19 Jan Secret Marriage – The Riddle of the Hamptworth Morrisons
James was a self made man in other respects too. His insatiable curiosity and love of books led him to becoming renowned for his intellect and and his fine taste in, and patronage of, the arts as well as a radical Member of Parliament. James and Mary Ann had eleven children; seven sons and four daughters. George was their tenth child. He was born on 30th November 1839 and baptised at St Giles in London the following New Year’s Day. The Morrisons had a London residence near the haberdashery business and their country home, at the time of George’s birth, was Basildon Park near Reading in Berkshire, now a Grade I listed National Trust property.

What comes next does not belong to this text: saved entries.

(** What moving to table [tj] gives, however it is done. *)
Record table_moved (w w' : World) (e : Entity) (t : Table) (l l' : EntityLocation) (tj : nat) : Prop := {
  tm_arches : w_archetypes w' = w_archetypes w;
  tm_bundles : w_bundles w' = w_bundles w;
  tm_maps : w_maps w' = w_maps w;
  tm_alloc : w_allocator w' = w_allocator w;
  tm_fired : w_fired w' = w_fired w;
  tm_run : w_this_run w' = w_this_run w;
  tm_mapper : ts_mapper (w_tables w') = ts_mapper (w_tables w);
  tm_comps : tbl_components <$> ts_tables (w_tables w') = tbl_components <$> ts_tables (w_tables w);
  tm_loc : arche_id l' = arche_id l ∧ arche_row l' = arche_row l ∧ Z.to_nat (table_id l') = tj;
  tm_wf : Entities_wf (w_entities w');
  tm_apos : ∀ e', apos (w_entities w') e' = apos (w_entities w) e';
  tm_tpos : ∀ e', fst <$> tpos (w_entities w') e' = fst <$> tpos (w_entities w) e';
  tm_placed : ∀ pos, pos e = Some (tj, Z.to_nat (table_row l')) → (∀ e', e' ≠ e → pos e' = tpos (w_entities w') e') →
    placed pos (tbl_entities <$> ts_tables (w_tables w'));
  tm_target : ∃ o, ts_tables (w_tables w') !! tj = Some o ∧ tbl_entities o !! Z.to_nat (table_row l') = Some e ∧
    ∀ c, c ∈ tbl_components t → c ∈ tbl_components o → Table_lookup o e c = Table_lookup t e c;
  tm_tables : ∀ i o, ts_tables (w_tables w') !! i = Some o → table_ok info o ∧ table_live_but o e (tbl_components t);
  tm_others : ∀ e', e' ≠ e → ∀ i c,
    (o ← ts_tables (w_tables w') !! i; Table_lookup o e' c) = (o ← ts_tables (w_tables w) !! i; Table_lookup o e' c)
}.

George was a small baby, taking after, it would seem at first, his mothers side of the family. Most of his other siblings were tall like the Morrison clan. George’s eldest brother Charles, twenty years George’s senior, wrote to his mother Mary Ann a couple of months after George’s birth:
“I am sorry that the present dimensions of no 10 [tenth child] are such as to have earned for him the name of Tiny – as it wd be a sad thing if he shd turn out a speciment of the Todd race, & so have to bring up the rear of his long-legged brothers and sisters.” [C Dakers, Genius or Money, fn 63 for p140]
Charles needn’t have worried for when George later rowed for Oxford he was not only tall but the heaviest, and probably strongest, member of the crew.